Pemeriksaan gigi dan mulut kerap dianggap mahal jika dibandingkan dengan pemeriksaan kesehatan bagian tubuh yang lain. Akibatnya, banyak orang cenderung merasa takut saat memeriksakan kesehatan gigi dan mulutnya ke dokter gigi atau klinik.
Sebuah studi pada 2016 silam menyebutkan bahwa 13 persen masyarakat AS dari kelas menengah cenderung malas berkunjung ke dokter gigi karena menganggap biaya pemeriksaannya terlalu mahal. Sementara itu, 25 persen masyarakat AS dari kelas bawah cenderung lebih memprioritaskan pemeriksaan kesehatan lain yang sesuai dengan pendapatan mereka.
Sejalan dengan kondisi di Indonesia, data Riset Kesehatan Dasar (Riskesdas) 2018 memaparkan bahwa sebanyak 94,9 persen masyarakat perkotaan tidak pernah ke dokter gigi dalam setahun terakhir. Dari 57 persen masyarakat yang mengalami masalah gigi dan mulut, hanya 10,2 persen yang berkunjung ke dokter gigi. Hal ini didasari adanya kekhawatiran akan biaya perawatan gigi yang mahal.

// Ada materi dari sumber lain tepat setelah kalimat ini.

(** The arguments [a] with other values for [verbose] and [debug]. *)
Definition with_reports (verbose debug : bool) (a : Args.t) : Args.t :=
  {| Args.segment_subject := Args.segment_subject a;
     Args.traindata_version := Args.traindata_version a;
     Args.model_architecture := Args.model_architecture a;
     Args.hyperparams_version := Args.hyperparams_version a;
     Args.monitor_metric_mode := Args.monitor_metric_mode a;
     Args.new_model := Args.new_model a;
     Args.new_model_monitor_train := Args.new_model_monitor_train a;
     Args.new_model_monitor_val := Args.new_model_monitor_val a;
     Args.new_model_epoch := Args.new_model_epoch a;
     Args.save_format := Args.save_format a;
     Args.save_best_only := Args.save_best_only a;
     Args.save_weights_only := Args.save_weights_only a;
     Args.model_template_for_save := Args.model_template_for_save a;
     Args.verbose := verbose;
     Args.debug := debug;
     Args.only_report := Args.only_report a |}.

(** The arguments of [cycle_args] for a save of the weights only, in the
    ['tf'] format. *)
Definition weights_args (save_best_only : bool) (monitor_metric_mode : string)
    (candidate : option (Float.t * Float.t * Z)) : Args.t :=
  let a := cycle_args save_best_only monitor_metric_mode candidate in
  {| Args.segment_subject := Args.segment_subject a;
     Args.traindata_version := Args.traindata_version a;
     Args.model_architecture := Args.model_architecture a;
     Args.hyperparams_version := Args.hyperparams_version a;
     Args.monitor_metric_mode := Args.monitor_metric_mode a;
     Args.new_model := Args.new_model a;
     Args.new_model_monitor_train := Args.new_model_monitor_train a;
     Args.new_model_monitor_val := Args.new_model_monitor_val a;
     Args.new_model_epoch := Args.new_model_epoch a;
     Args.save_format := "tf";
     Args.save_best_only := save_best_only;
     Args.save_weights_only := true;
     Args.model_template_for_save := false;
     Args.verbose := false;
     Args.debug := false;
     Args.only_report := false |}.

(** The paths [get_models] lists in a directory. *)
Definition model_paths (d : directory) : list string :=
  (glob d ".hdf5" ++ glob d ".h5" ++ glob d "_tf")%list.

(* ================================================================== *)
(** * The checkpoint callback *)
(* ================================================================== *)

(** [logs.get(key)] on the metrics keras hands to a callback, as the items
    of the dict. *)
Fixpoint get (logs : list (string * Float.t)) (key : string)
  : option Float.t :=
  match logs with
  | [] => None
  | (k, v) :: more => if (k =? key)%string then Some v else get more key
  end.

(** The record [on_epoch_end] logs before it calls the retention cycle. *)
Inductive callback_record : Type :=
| DebugStartInCallback.

Module ModelCheckpointExt.

(** The attributes [__init__] stores ([model_save_dir] is the [directory]
    an epoch is given). *)
Record t : Type := {
  segment_subject : string;
  traindata_version : Z;
  model_architecture : string;
  hyperparams_version : Z;
  monitor_metric_mode : string;
  monitor_metric_train : string;
  monitor_metric_validation : string;
  save_format : string;
  save_best_only : bool;
  save_weights_only : bool;
  model_template_for_save : bool;       (* [... is not None] *)
  verbose : bool;
  only_report : bool
}.

(** Lines 307-327. *)
Definition __init__
    (segment_subject : string) (traindata_version : Z)
    (model_architecture : string) (hyperparams_version : Z)
    (monitor_metric_mode monitor_metric_train monitor_metric_validation
       save_format : string)
    (save_best_only save_weights_only model_template_for_save verbose
       only_report : bool) : result t :=
  if negb (existsb (String.eqb monitor_metric_mode) ["min"; "max"])
  then Raise (Exception "Invalid value for mode")
  else if negb (existsb (String.eqb save_format) ["h5"; "tf"])
  then Raise (Exception "Invalid value for save_format")
  else Return {| segment_subject := segment_subject;
                 traindata_version := traindata_version;
                 model_architecture := model_architecture;
                 hyperparams_version := hyperparams_version;
                 monitor_metric_mode := monitor_metric_mode;
                 monitor_metric_train := monitor_metric_train;
                 monitor_metric_validation := monitor_metric_validation;
                 save_format := save_format;
                 save_best_only := save_best_only;
                 save_weights_only := save_weights_only;
                 model_template_for_save := model_template_for_save;
                 verbose := verbose;
                 only_report := only_report |}.

(** Lines 332-348: the arguments of the call of [save_and_clean_models].
    [model] says whether [self.model], the model keras attached to the
    callback, is not [None]; [debug] is left at its default. *)
Definition epoch_args (self : t) (model : bool) (epoch : Z)
    (logs : list (string * Float.t)) : Args.t :=
  {| Args.segment_subject := segment_subject self;
     Args.traindata_version := traindata_version self;
     Args.model_architecture := model_architecture self;
     Args.hyperparams_version := hyperparams_version self;
     Args.monitor_metric_mode := monitor_metric_mode self;
     Args.new_model := model;
     Args.new_model_monitor_train := get logs (monitor_metric_train self);
     Args.new_model_monitor_val := get logs (monitor_metric_validation self);
     Args.new_model_epoch := Some epoch;
     Args.save_format := save_format self;
     Args.save_best_only := save_best_only self;
     Args.save_weights_only := save_weights_only self;
     Args.model_template_for_save := model_template_for_save self;
     Args.verbose := verbose self;
     Args.debug := false;
     Args.only_report := only_report self |}.

(** Lines 329-348: the record logged on entry, then the cycle. *)
Definition on_epoch_end (self : t) (model : bool) (epoch : Z)
    (logs : list (string * Float.t)) (d : directory)
  : callback_record * (directory * W unit) :=
  (DebugStartInCallback,
   save_and_clean_models (epoch_args self model epoch logs) d).

End ModelCheckpointExt.

(** The directory an epoch leaves, its file system calls and how it ended. *)
Definition epoch_dir (self : ModelCheckpointExt.t) (model : bool) (epoch : Z)
    (logs : list (string * Float.t)) (d : directory) : directory :=
  fst (snd (ModelCheckpointExt.on_epoch_end self model epoch logs d)).

Definition epoch_calls (self : ModelCheckpointExt.t) (model : bool)
    (epoch : Z) (logs : list (string * Float.t)) (d : directory) : list event :=
  fs_calls (trace_of (snd (snd (ModelCheckpointExt.on_epoch_end
                                  self model epoch logs d)))).

Definition epoch_outcome (self : ModelCheckpointExt.t) (model : bool)
    (epoch : Z) (logs : list (string * Float.t)) (d : directory) : result unit :=
  outcome (snd (snd (ModelCheckpointExt.on_epoch_end
                       self model epoch logs d))).

(** The message of the exception of lines 414-417. *)
Definition missing_monitor : exception :=
  Exception "If new_model is not None, new_model_monitor_... parameters cannot be None either".

(* ================================================================== *)
(** * The definitions at work *)
(* ================================================================== *)

Example split_ex :
  Str.split "_" "roads_01_unet+03" = ["roads"; "01"; "unet+03"].
Proof. reflexivity. Qed.

(** [0.1], [0.1 + 0.2] and [0.3] as binary64 values. *)
Example of_Q_ex :
  dec (1 # 10) = Float.Fin (3602879701896397 # 36028797018963968)
  /\ Float.add (dec (1 # 10)) (dec (2 # 10))
     = Float.Fin (1351079888211149 # 4503599627370496)
  /\ dec (3 # 10) = Float.Fin (5404319552844595 # 18014398509481984)
  /\ Float.ge (dec (3 # 10)) (Float.add (dec (1 # 10)) (dec (2 # 10)))
     = false.
Proof. vm_compute. auto. Qed.

(** Overflow, underflow and the comparisons with [nan]. *)
Example float_edges_ex :
  Float.add (dec (inject_Z (17 * 10 ^ 307))) (dec (inject_Z (17 * 10 ^ 307)))
  = Float.Inf false
  /\ Float.half (Float.opp (Float.of_Q (Float.shift 1 (-1074))))
     = Float.NegZero
  /\ Float.sub Float.one Float.NegZero = Float.one
  /\ Float.ge Float.NaN Float.NaN = false
  /\ Float.ge Float.one Float.NaN = false
  /\ Float.ge (Float.Fin 0) Float.NegZero = true.
Proof. vm_compute. auto 10. Qed.

Example fmt_5f_ex :
  Float.fmt_5f (dec (8 # 10)) = "0.80000"
  /\ Float.fmt_5f (dec (-(1 # 8))) = "-0.12500"
  /\ Float.fmt_5f (dec (800004 # 1000000)) = "0.80000"
  /\ Float.fmt_5f (dec (5 # 1000000)) = "0.00001"
  /\ Float.fmt_5f (dec (-(1 # 1000000000))) = "-0.00000"
  /\ Float.fmt_5f Float.NaN = "nan"
  /\ Float.fmt_5f (Float.Inf true) = "-inf".
Proof. vm_compute. auto 10. Qed.

Example of_string_ex :
  Float.of_string "0.81000" = Some (dec (81 # 100))
  /\ Float.of_string "-1.5e1" = Some (dec (-15 # 1))
  /\ Float.of_string " 7 " = Some (dec 7)
  /\ Float.of_string "NaN" = Some Float.NaN
  /\ Float.of_string "-Infinity" = Some (Float.Inf true)
  /\ Float.of_string "1e999" = Some (Float.Inf false)
  /\ Float.of_string "-0.00000" = Some Float.NegZero
  /\ Float.of_string "1.2.3" = None /\ Float.of_string "" = None.
Proof. vm_compute. auto 10. Qed.

Example py_int_ex :
  Str.py_int " -12 " = Some (-12) /\ Str.py_int "007" = Some 7
  /\ Str.py_int "1.0" = None
  /\ Str.isdigit (String (ascii_of_nat 178) "") = true
  /\ Str.py_int (String (ascii_of_nat 178) "") = None.
Proof. vm_compute. auto. Qed.

Example fmt_02d_ex : (Str.fmt_02d 1, Str.fmt_02d 123, Str.fmt_02d (-1)) = ("01", "123", "-1").
Proof. reflexivity. Qed.

Example name_ex :
  (name "a/b_01.hdf5", stem "a/b_01.hdf5", suffix "a/b_01.hdf5")
  = ("b_01.hdf5", "b_01", ".hdf5")
  /\ (name "x_tf/", stem ".hidden", suffix "x.tar.gz") = ("x_tf", ".hidden", ".gz").
Proof. vm_compute. auto. Qed.

Example parse_ex1 :
  outcome (parse_model_filename [] "roads_01_unet+03_0.80000_0.79000_0.81000_5.hdf5")
  = Return (Some {| filepath := PathObj "roads_01_unet+03_0.80000_0.79000_0.81000_5.hdf5";
                    filename := "roads_01_unet+03_0.80000_0.79000_0.81000_5";
                    basefilename := Some "roads_01_unet+03";
                    segment_subject := "roads"; traindata_version := 1;
                    model_architecture := "unet"; hyperparams_version := 3;
                    acc_combined := dec (8 # 10);
                    acc_train := dec (79 # 100);
                    acc_val := dec (81 # 100);
                    epoch := 5; save_format := "h5" |}).
Proof. vm_compute. reflexivity. Qed.

Example format_ex1 :
  format_model_filename "roads" 1 "unet" 3 (dec (79 # 100)) (dec (81 # 100))
    (dec (8 # 10)) 5 "h5"
  = "roads_01_unet+03_0.80000_0.79000_0.81000_5.hdf5"
  /\ format_model_filename "roads" 1 "unet" 0 (dec (79 # 100)) (dec (81 # 100))
       (dec (8 # 10)) 5 "tf"
  = "roads_01_unet_0.80000_0.79000_0.81000_5_tf"
  /\ format_model_filename "roads" 1 "unet" 0 Float.NaN Float.NaN Float.NaN
       5 "h5"
  = "roads_01_unet_nan_nan_nan_5.hdf5".
Proof. vm_compute. auto. Qed.

(** The scores stored for a candidate in ['min'] mode, in binary64. *)
Example new_model_acc_ex :
  new_model_acc "min" (dec (2 # 10)) (dec (3 # 10))
  = (dec (75 # 100), dec (8 # 10), dec (7 # 10))
  /\ new_model_acc "min" (dec (1 # 10)) (dec (2 # 10))
     = (dec (85 # 100), dec (9 # 10), dec (8 # 10))
  /\ Float.half (Float.add (dec (9 # 10)) (dec (8 # 10)))
     = Float.Fin (1914029841632461 # 2251799813685248)
  /\ dec (85 # 100) = Float.Fin (7656119366529843 # 9007199254740992).
Proof. vm_compute. auto. Qed.
(* ================================================================== *)
(** * Facts about strings and numerals *)
(* ================================================================== *)

Module StrFacts.
Import Str.

Lemma append_assoc (a b c : string) : (a ++ b) ++ c = a ++ (b ++ c).
Proof. induction a as [|x a IH]; simpl; [reflexivity | now rewrite IH]. Qed.

Lemma append_nil_r (a : string) : a ++ "" = a.
Proof. induction a as [|x a IH]; simpl; [reflexivity | now rewrite IH]. Qed.

Lemma length_append (a b : string) :
  String.length (a ++ b) = (String.length a + String.length b)%nat.
Proof. induction a as [|x a IH]; simpl; [reflexivity | now rewrite IH]. Qed.

Lemma all_chars_app p a b :
  all_chars p (a ++ b) = all_chars p a && all_chars p b.
Proof.
  induction a as [|x a IH]; simpl; [reflexivity|].
  now rewrite IH, andb_assoc.
Qed.

Lemma all_chars_impl (p q : ascii -> bool) s :
  (forall c, p c = true -> q c = true) ->
  all_chars p s = true -> all_chars q s = true.
Proof.
  intros Hpq. induction s as [|x s IH]; simpl; [reflexivity|].
  intros H. apply andb_true_iff in H as [Hx Hs].
  now rewrite (Hpq _ Hx), IH.
Qed.

Lemma split_nonempty c s : split c s <> [].
Proof.
  destruct s as [|a r]; simpl; [discriminate|].
  destruct (Ascii.eqb a c); [discriminate|].
  destruct (split c r); discriminate.
Qed.

Lemma split_app c a b :
  split c (a ++ String c b) = (split c a ++ split c b)%list.
Proof.
  induction a as [|x a IH]; simpl.
  - now rewrite Ascii.eqb_refl.
  - destruct (Ascii.eqb x c); [now rewrite IH|].
    rewrite IH. destruct (split c a) as [|h t] eqn:E.
    + now apply split_nonempty in E.
    + reflexivity.
Qed.

Lemma split_none c a : all_chars (isnt c) a = true -> split c a = [a].
Proof.
  induction a as [|x a IH]; simpl; [reflexivity|].
  unfold isnt at 1. intros H. apply andb_true_iff in H as [Hx Ha].
  apply negb_true_iff in Hx. rewrite Hx, (IH Ha). reflexivity.
Qed.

Masyarakat beranggapan, akan lebih baik datang ke dokter gigi atau klinik ketika rasa sakit gigi sudah tidak tertahankan karena biaya perawatan akan lebih murah dibanding harus rutin kontrol gigi setiap enam bulan sekali. Nyatanya, biaya pengobatan dan perawatan gigi menjadi lebih mahal jika pasien sudah mengalami masalah gigi dan mulut yang kronis.